Como el doctor en derecho Maurice Maeterlinck, el médico Mijaíl Bulgákov, el cartero Charles Bukowski y el vendedor de autos Kurt Vonnegut, el policía Fonseca exprimió en sus ficciones las vivencias de su antigua condición, imaginando tramas variadas y desdoblándose en personajes que llevan su marca, de los cuales el más famoso es el cínico abogado Mandrake, que convive con otros seres tan inolvidables como el comisario Guedes (adepto al Principio de la Sencillez de Ferguson, que indica que si hay dos o más teorías para explicar un misterio, la verdadera es la más sencilla) y el Cobrador, el protagonista del cuento homónimo, un asesino con los dientes podridos que, al enamorarse de la pálida Ana, reflexiona: “¿Cómo puede tener alguien una boca tan bonita? Me dan ganas de lamerla diente a diente?”.

Cuentos y novelas

Glosar en apenas una página la obra de Rubem Fonseca es una tarea, además de inútil, imposible. Para quien no lo ha leído –por fortuna la editorial Tusquets ha publicado en los últimos años sus Cuentos completos, al tiempo que la mayoría de sus novelas pueden rastrearse en español–, se puede ensayar acá una posible aproximación, con toda la arbitrariedad que la tarea conlleva.

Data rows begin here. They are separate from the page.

(** After the header is written the transaction counts. *)
Lemma committed s held d b :
  pinned s held ->
  (forall m, m = l_start l \/ ~ in_log (l_start l) m -> dget d m = dget (disk s) m) ->
  (forall t n, in_header !! t = Some n -> dget d (lb t) = view held (disk s) n) ->
  length b = words_per_block -> length_ (disk_header b) = length_ (hdr l) ->
  firstn (Z.to_nat (length_ (hdr l))) (blocks (disk_header b)) = in_header ->
  let d' := <[l_start l := b]> d in
  wf_disk (l_start l) d' /\ disk_blocks (l_start l) d' = in_header /\
  (forall t n, in_header !! t = Some n -> dget d' (lb t) = view held (disk s) n) /\
  (forall m, ~ in_log (l_start l) m -> files (l_start l) d' m = view held (disk s) m).
Proof.
  intros P O T Lb El Eb d'. assert (Hb : dget d' (l_start l) = b) by (unfold d'; rewrite dget_insert, decide_True; reflexivity).
  assert (Bl : disk_blocks (l_start l) d' = in_header).
  { unfold disk_blocks, disk_hdr. rewrite Hb, El. exact Eb. }
  assert (T' : forall t n, in_header !! t = Some n -> dget d' (lb t) = view held (disk s) n).
  { intros t n Hn. unfold d'. rewrite dget_insert, decide_False by (unfold log_block; lia). apply T, Hn. }
  split; [|split; [exact Bl|split; [exact T'|]]].
  - split; [rewrite Hb; exact Lb| |rewrite Bl; apply (pn_home _ _ P)]. unfold disk_hdr. rewrite Hb, El. apply (pn_length _ _ P).
  - intros m Hm. unfold files, dget at 1, replay. destruct (decide (m ∈ in_header)) as [In|Out].
    + apply list_elem_of_lookup in In as [t Ht].
      rewrite (install_in _ _ m (view held (disk s) m)); [reflexivity| |].
      * rewrite logged_keys, Bl. apply (pn_nodup _ _ P).
      * apply list_elem_of_lookup. exists t. unfold logged. rewrite list_lookup_imap, Bl, Ht. cbn. f_equal. f_equal. apply T', Ht.
    + rewrite install_out by (rewrite logged_keys, Bl; exact Out). fold (dget d' m). unfold d'.
      rewrite dget_insert, decide_False by (intros <-; apply Hm, start_in). rewrite O by auto.
      unfold view. destruct (held !! m) as [h|] eqn:H; [symmetry; eapply (pn_rest _ _ P); eauto|reflexivity].
Qed.

Lemma pinned_files s held m : pinned s held -> files (l_start l) (disk s) m = dget (disk s) m.
Proof. intros P. apply files_empty, (pn_clean _ _ P). Qed.

Lemma wp_commit s held :
  pinned s held ->
  wp (commit l)
    (fun l' s' => l' = with_length l 0 /\ (exists held', inv s' held' /\ released in_header held held') /\
       wf_disk (l_start l) (disk s') /\ length_ (disk_hdr (l_start l) (disk s')) = 0 /\
       forall m, ~ in_log (l_start l) m -> dget (disk s') m = view held (disk s) m)
    (atomic (dget (disk s)) (view held (disk s))) s.
Proof.
  intros P. unfold commit. destruct (Z.ltb_spec 0 (length_ (hdr l))) as [Ps|Z0].
  2:{ apply wp_ret. destruct (pn_length _ _ P) as [B _]. assert (E0 : length_ (hdr l) = 0) by lia.
    assert (Em : in_header = []) by (unfold in_header; rewrite E0; reflexivity).
    split; [unfold with_length, with_hdr; destruct l as [? ? ? ? ? [? ?]]; cbn in *; rewrite E0; reflexivity|].
    split; [exists held; split; [apply (pn_cache _ _ P)|intros m; rewrite Em; reflexivity]|].
    split; [apply (pn_disk _ _ P)|]. split; [apply (pn_clean _ _ P)|]. intros m _. unfold view.
    destruct (held !! m) as [h|] eqn:H; [|reflexivity]. symmetry. eapply (pn_rest _ _ P); [rewrite Em; apply not_elem_of_nil|exact H]. }
  apply wp_bind. eapply (wp_writeLog s held); [exact P| |].
  { intros d O. assert (Eh : disk_hdr (l_start l) d = disk_hdr (l_start l) (disk s)) by (unfold disk_hdr; rewrite O; auto).
    destruct (pn_disk _ _ P) as [W1 W2 W3]. split; [split; [rewrite O; auto|rewrite Eh; exact W2|]|left].
    - unfold disk_blocks in *. rewrite Eh. exact W3.
    - intros m Hm. rewrite files_empty, O; auto. rewrite Eh. apply (pn_clean _ _ P). }
  intros s1 I1 O1 T1. apply wp_bind.
  assert (Hs : dget (disk s1) (l_start l) = dget (disk s) (l_start l)) by (apply O1; auto).
  apply (wp_writeHead l s1 held); [exact I1|apply (pn_log _ _ P), start_in|apply (pn_room _ _ P)| |apply (pn_length _ _ P)| | |].
  - rewrite Hs. apply (wd_header _ _ (pn_disk _ _ P)).
  - rewrite (pn_blocks _ _ P). destruct (pn_length _ _ P). lia.
  - assert (Eh : disk_hdr (l_start l) (disk s1) = disk_hdr (l_start l) (disk s)) by (unfold disk_hdr; rewrite Hs; auto).
    destruct (pn_disk _ _ P) as [W1 W2 W3]. split; [split; [rewrite Hs; auto|rewrite Eh; exact W2|]|left].
    + unfold disk_blocks in *. rewrite Eh. exact W3.
    + intros m Hm. rewrite files_empty, O1; auto. rewrite Eh. apply (pn_clean _ _ P).
  - intros s2 b D2 I2 Lb El Eb. destruct (committed s held (disk s1) b P O1 T1 Lb El Eb) as (W2 & B2 & T2 & F2).
    rewrite <- D2 in W2, B2, T2, F2. apply wp_bind. eapply (wp_install_pinned s held s2); [exact P|exact I2|exact W2|exact B2|exact T2| |].
    { intros d W S. split; [exact W|right]. intros m Hm. rewrite S by exact Hm. apply F2, Hm. }
    intros s3 held3 D3 I3 R3. apply wp_bind.
    destruct (install_prefix (l_start l) (disk s2) (length (logged (l_start l) (disk s2))) W2) as (W3 & K3 & Rp).
    rewrite firstn_all in W3, K3, Rp. fold (replay (l_start l) (disk s2)) in W3, K3, Rp. rewrite <- D3 in W3, K3, Rp.
    apply (wp_writeHead (with_length l 0) s3 held3); [exact I3| | |apply (wd_header _ _ W3)| | | |].
    + cbn. rewrite R3, (pn_log _ _ P) by apply start_in. destruct (decide _); reflexivity.
    + pose proof (released_size _ _ _ R3). pose proof (pn_room _ _ P). lia.
    + cbn. unfold log_size, max_num_operation_blocks. lia.
    + cbn. lia.
    + split; [exact W3|right]. intros m Hm. unfold files. rewrite Rp, D3. apply F2, Hm.
    + intros s4 b4 D4 I4 L4 E4 _. apply wp_ret. split; [reflexivity|]. split; [eauto|]. cbn in D4, E4. rewrite D4.
      split; [apply (header_written _ _ _ 0 L4 E4)|]. split; [apply (header_written _ _ _ 0 L4 E4)|].
      intros m Hm. rewrite dget_insert, decide_False by (intros <-; apply Hm, start_in). rewrite D3. apply F2, Hm.
Qed.
End Commit.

Hay cierto consenso en señalar a Agosto, novela publicada en 1990, como la obra cumbre de Rubem Fonseca. Ambientado en el mes de agosto de 1954, el libro tiene de fondo la maraña de sucesos que acabaron en el suicidio del presidente brasileño Getúlio Vargas, el llamado Padre de los Pobres, y presenta en la figura de su protagonista, el comisario Alberto Mattos, a otro de los personajes destacados de la fauna del autor. La novela El gran Arte, de 1983, desarrolla en una interesante variación un tema harto sobado por la novela policial: el asesino serial. Soberbia en el desmenuzamiento que el autor hace de las clases sociales, en un interesante juego entre alta y baja cultura, la historia tiene varios puntos de contacto con El caso Morel, la primera novela de Fonseca, publicada en 1973, en la que ya despunta, además del desparpajo con que el autor moldea los materiales del género, el juego metaficcional que mezcla a detectives que escriben con escritores que investigan.

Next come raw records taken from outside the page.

(** Operation [p] logs the blocks of the buffers [ks]. *)
Fixpoint log_all (p : nat) (ks : list nat) (x : log * actives * st) : option (log * actives * st) :=
  match ks with
  | [] => Some x
  | i :: ks =>
      let '(l, ops, s) := x in
      match ops !! p, buffer_array (bcache s) !! i with
      | Some sp, Some b =>
          if Z.of_nat (size ({[number (bblock b)]} ∪ sp)) <=? 10 then
            match Fslog.write l i s with
            | Done l' s' => log_all p ks (l', <[p := {[number (bblock b)]} ∪ sp]> ops, s')
            | _ => None
            end
          else None
      | _, _ => None
      end
  end.

Lemma log_all_reach l0 p ks : forall x y, qreach 10 l0 x -> log_all p ks x = Some y -> qreach 10 l0 y.
Proof.
  induction ks as [|i ks IH]; intros [[l ops] s] y R E; cbn in E; [injection E as <-; exact R|].
  destruct (ops !! p) as [S|] eqn:H; [|discriminate]. destruct (_ !! i) as [b|] eqn:L; [|discriminate].
  destruct (Z.leb_spec (Z.of_nat (size ({[number (bblock b)]} ∪ S))) 10) as [B|]; [|discriminate].
  destruct (Fslog.write l i s) as [l' s'| |] eqn:W; try discriminate.
  eapply IH; [|exact E]. eapply q_next; [exact R|]. eapply q_write; eauto.
Qed.

Definition begun (x : log * actives * st) (p : nat) : option (log * actives * st) :=
  let '(l, ops, s) := x in
  match ops !! p, beginOperation l with
  | None, Some l' => Some (l', <[p := ∅]> ops, s)
  | _, _ => None
  end.

Lemma begun_reach l0 x p y : qreach 10 l0 x -> begun x p = Some y -> qreach 10 l0 y.
Proof.
  destruct x as [[l ops] s]. cbn. intros R E. destruct (ops !! p) eqn:H; [discriminate|].
  destruct (beginOperation l) as [l'|] eqn:B; [|discriminate]. injection E as <-.
  eapply q_next; [exact R|]. apply q_begin; assumption.
Qed.

(** Three operations, of which two have logged ten blocks each and the third nine. *)
Definition crowded : option (log * actives * st) :=
  x ← begun (log0, ∅, machine0) 1%nat; x ← begun x 2%nat; x ← begun x 3%nat;
  x ← log_all 1 (seq 0 10) x; x ← log_all 2 (seq 10 10) x; log_all 3 (seq 20 9) x.

Lemma crowded_reach x : crowded = Some x -> qreach 10 log0 x.
Proof.
  unfold crowded. intros E. repeat (apply bind_Some in E as (? & ? & E)).
  repeat (eapply log_all_reach; [|eassumption]). repeat (eapply begun_reach; [|eassumption]). apply q_init.
Qed.
(** One byte goes into an empty pipe, by a process that is alone, *)
Lemma one_in p t s0 :
  preach false s0 t (Sys p ∅) -> wf p -> contents p = [] -> read_is_open p = true -> write_is_open p = true ->
  write_count p + pipe_size < 2 ^ 32 ->
  exists t' p', preach false s0 t' (Sys p' ∅) /\ turn_of p p' /\ len (contents p') = 1 /\ write_count p' = write_count p + 1.
Proof.
  intros R W Em Ro Wo B. pose proof (contents_nil _ W Em) as Rw. assert (B32 : 0 <= 1 < 2 ^ 32) by lia.
  pose proof (p_next _ _ _ _ _ _ R (p_write_call false 0%nat everywhere 0 1 p ∅ (lookup_empty _) B32 Wo)) as R1.
  destruct (write_turn (turn_fuel (1 - 0)) everywhere (fun _ => 0) (fun _ => false) 0 1 0 p) as [[o p1] mv] eqn:E.
  pose proof (write_turn_spec everywhere (fun _ => 0) (fun _ => false) 0 1 (turn_fuel (1 - 0)) 0 p o p1 mv W
    ltac:(lia) eq_refl E) as (Tu & C1 & _ & Rc1 & Wc1 & Lm & O).
  rewrite Em in C1. cbn [app] in C1.
  assert (Lv : len mv = 1 /\ o = Returned 1).
  { destruct o as [n| | |n|].
    - destruct O as [-> O]. destruct (Z.eq_dec (len mv) 1); [split; [assumption|f_equal; lia]|].
      exfalso. apply (everywhere_mapped _ _ (O ltac:(lia))).
    - destruct O. congruence.
    - destruct O. discriminate.
    - destruct O as (_ & _ & F & _). rewrite C1 in F. unfold pipe_size in F. lia.
    - unfold pipe_size in *. lia. }
  destruct Lv as [Lv ->]. eexists _, p1. split; [|split; [exact Tu|split; [rewrite C1; exact Lv|lia]]].
  eapply p_next; [exact R1|].
  exact (p_write false 0%nat everywhere (fun _ => 0) (fun _ => false) 0 1 0 p (<[0%nat := (CallW everywhere 0 1 0, None)]> ∅)
    _ p1 mv (lookup_insert_eq _ _ _) (fun _ _ => eq_refl) E ltac:(discriminate)).
Qed.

Mucho más jugada a la difuminación de los límites de la novela policial es Buffo & Spallanzani (que en español se editó originalmente como Pasado negro), en la que el autor salta de un asunto a lo Philip Marlowe a una trama de cuarto cerrado, boicoteando cada convención del género mientras no deja de reflexionar sobre el propio arte de escribir. “En mi pesadilla, aparece Tolstoi vestido de negro, con sus largas barbas descuidadas, diciéndome en ruso: ‘Para escribir Guerra y paz hice este gesto doscientas mil veces’; y tiende la mano, descarnada y blanca como la cera de una vela, que no sale entera de la ancha manga del levitón, y hace el movimiento de mojar una pluma en el tintero”, se lee casi al principio.

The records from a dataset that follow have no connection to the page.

(* ===== verification/UtDirs.v ===== *)
(** src/user/usertests.c: the tests of links, directories and full disks. *)

From ITree Require Import ITree.
From S2P Require Import Prelude Mem Sys Ulib Printf ShParse Tools Ls Tests Grind Utests UtFiles.
Import ITreeNotations.
Local Open Scope itree_scope.
Local Open Scope zm_scope.

Section Programs.
Variable fmt_ptr : Z -> list Z.
Variables (junk : Z) (garbage : list Z).
Abbreviation printf := (printf fmt_ptr).
Abbreviation bail := (bail fmt_ptr).
Abbreviation fails := (fails fmt_ptr).

(** A local array of [n] bytes that was not assigned. *)
Definition uninit (n : nat) : list Z := firstn n (garbage ++ repeat 0 n).

(** * Links *)

Definition unlinkread (s : list Z) : prog unit :=
  fd <- sysret (COpen ($"unlinkread") (O_CREATE .| O_RDWR)) ;;
  fails s (fd <? 0) "create unlinkread failed" ;;
  run_call (CWrite fd ($"hello")) ;;
  run_call (CClose fd) ;;
  fd <- sysret (COpen ($"unlinkread") O_RDWR) ;;
  fails s (fd <? 0) "open unlinkread failed" ;;
  r <- sysret (CUnlink ($"unlinkread")) ;;
  fails s (r <>? 0) "unlink unlinkread failed" ;;
  fd1 <- sysret (COpen ($"unlinkread") (O_CREATE .| O_RDWR)) ;;
  run_call (CWrite fd1 ($"yyy")) ;;
  run_call (CClose fd1) ;;
  r <- read_into fd BUFSZ buf0 ;;
  let '(n, buf) := r in
  bail (n <>? 5) ($"%s: unlinkread read failed") [AStr (Some s)] ;;
  fails s (nth 0 buf 0 <>? #"h") "unlinkread wrong data" ;;
  n <- sysret (CWrite fd (firstn 10 buf)) ;;
  fails s (n <>? 10) "unlinkread write failed" ;;
  run_call (CClose fd) ;;
  run_call (CUnlink ($"unlinkread")).

Definition linktest (s : list Z) : prog unit :=
  run_call (CUnlink ($"lf1")) ;;
  run_call (CUnlink ($"lf2")) ;;
  fd <- sysret (COpen ($"lf1") (O_CREATE .| O_RDWR)) ;;
  fails s (fd <? 0) "create lf1 failed" ;;
  n <- sysret (CWrite fd ($"hello")) ;;
  fails s (n <>? 5) "write lf1 failed" ;;
  run_call (CClose fd) ;;
  r <- sysret (CLink ($"lf1") ($"lf2")) ;;
  fails s (r <? 0) "link lf1 lf2 failed" ;;
  run_call (CUnlink ($"lf1")) ;;
  r <- sysret (COpen ($"lf1") 0) ;;
  fails s (r >=? 0) "unlinked lf1 but it is still there!" ;;
  fd <- sysret (COpen ($"lf2") 0) ;;
  fails s (fd <? 0) "open lf2 failed" ;;
  n <- sysret (CRead fd BUFSZ) ;;
  fails s (n <>? 5) "read lf2 failed" ;;
  run_call (CClose fd) ;;
  r <- sysret (CLink ($"lf2") ($"lf2")) ;;
  fails s (r >=? 0) "link lf2 lf2 succeeded! oops" ;;
  run_call (CUnlink ($"lf2")) ;;
  r <- sysret (CLink ($"lf2") ($"lf1")) ;;
  fails s (r >=? 0) "link non-existent succeeded! oops" ;;
  r <- sysret (CLink ($".") ($"lf1")) ;;
  fails s (r >=? 0) "link . lf1 succeeded! oops".
Definition bigargtest (s : list Z) : prog unit :=
  run_call (CUnlink ($"bigarg-ok")) ;;
  pid <- sysret CFork ;;
  (if pid =? 0 then
     run_call (CExec ($"echo") (repeat bigarg (Z.to_nat (MAXARG - 1)))) ;;
     fd <- sysret (COpen ($"bigarg-ok") O_CREATE) ;;
     run_call (CClose fd) ;;
     exit_ 0
   else fails s (pid <? 0) "bigargtest: fork failed") ;;
  xstatus <- wait_status junk ;;
  (if xstatus <>? 0 then exit_ xstatus else Ret tt) ;;
  fd <- sysret (COpen ($"bigarg-ok") 0) ;;
  fails s (fd <? 0) "bigarg test failed!" ;;
  run_call (CClose fd).

(** * Faults *)

(** The child dies of a fault, which [wait] reports as -1. *)
Definition killed_or (xstatus : Z) : prog unit := if xstatus =? -1 then exit_ 0 else exit_ xstatus.

Definition stacktest (s : list Z) : prog unit :=
  pid <- sysret CFork ;;
  (if pid =? 0 then
     v <- peek (u64 (sp - PGSIZE)) ;;
     printf (line "%s: stacktest: read below stack %p") [AStr (Some s); AInt v] ;;
     exit_ 1
   else fails s (pid <? 0) "fork failed") ;;
  xstatus <- wait_status junk ;;
  killed_or xstatus.

Definition textwrite (s : list Z) : prog unit :=
  pid <- sysret CFork ;;
  (if pid =? 0 then
     r <- sysret (CAccess 0 4 (Some 10)) ;;
     (if r <? 0 then abort else Ret tt) ;;
     exit_ 1
   else fails s (pid <? 0) "fork failed") ;;
  xstatus <- wait_status junk ;;
  killed_or xstatus.

(** [if(xstatus != -1) exit(1)]: did the kernel kill the child? *)
Definition must_die (s : list Z) (child : prog unit) : prog unit :=
  fork_child child (fun pid => fails s (pid <? 0) "fork failed") ;;
  xstatus <- wait_status junk ;;
  if xstatus <>? -1 then exit_ 1 else Ret tt.

Definition kernmem (s : list Z) : prog unit :=
  for_ (Z.to_nat (2000000 / 50000)) 0 (fun i =>
    let a := KERNBASE + 50000 * i in
    must_die s
      (v <- peek a ;;
       printf (line "%s: oops could read %x = %x") [AStr (Some s); AInt a; AInt v] ;;
       exit_ 1)).

Definition MAXVAplus (s : list Z) : prog unit :=
  for_ 26 0 (fun i =>
    let a := Z.shiftl MAXVA i in
    must_die s
      (poke a 99 ;;
       printf (line "%s: oops wrote %x") [AStr (Some s); AInt a] ;;
       exit_ 1)).
End Programs.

Por último, permítaseme cerrar este articulillo con una referencia a la labor como cuentista de Rubem Fonseca. De igual peso y constancia dentro de su obra que las novelas, sus cuentos, agrupados en varios volúmenes, se abren a una diversidad de temas y situaciones, siempre con la sordidez como estandarte. Tal es el caso del notable ‘Corazones solitarios’, un homenaje explícito a Miss Lonelyhearts, de Nathanael West, que introduce un caso policial en una revista para mujeres escrita por hombres; el contundente ‘Feliz año nuevo’ (que le da nombre al libro que fuera prohibido por la dictadura militar brasileña en 1975), un derroche de violencia que enfrenta a dos clases sociales, estampando a una de ellas contra la pared; y ‘LE’, en el que se discuten los pros y los contras del deporte camuflado en el título, practicado por unos hacendados del Pantanal: el lanzamiento de enanos.

Literatura pura, viva, enérgica y sin concesiones a la moral biempensante es la literatura de Rubem Fonseca, la que sigue palpitando en sus libros tras la última redada que se llevó al artista que la escribió.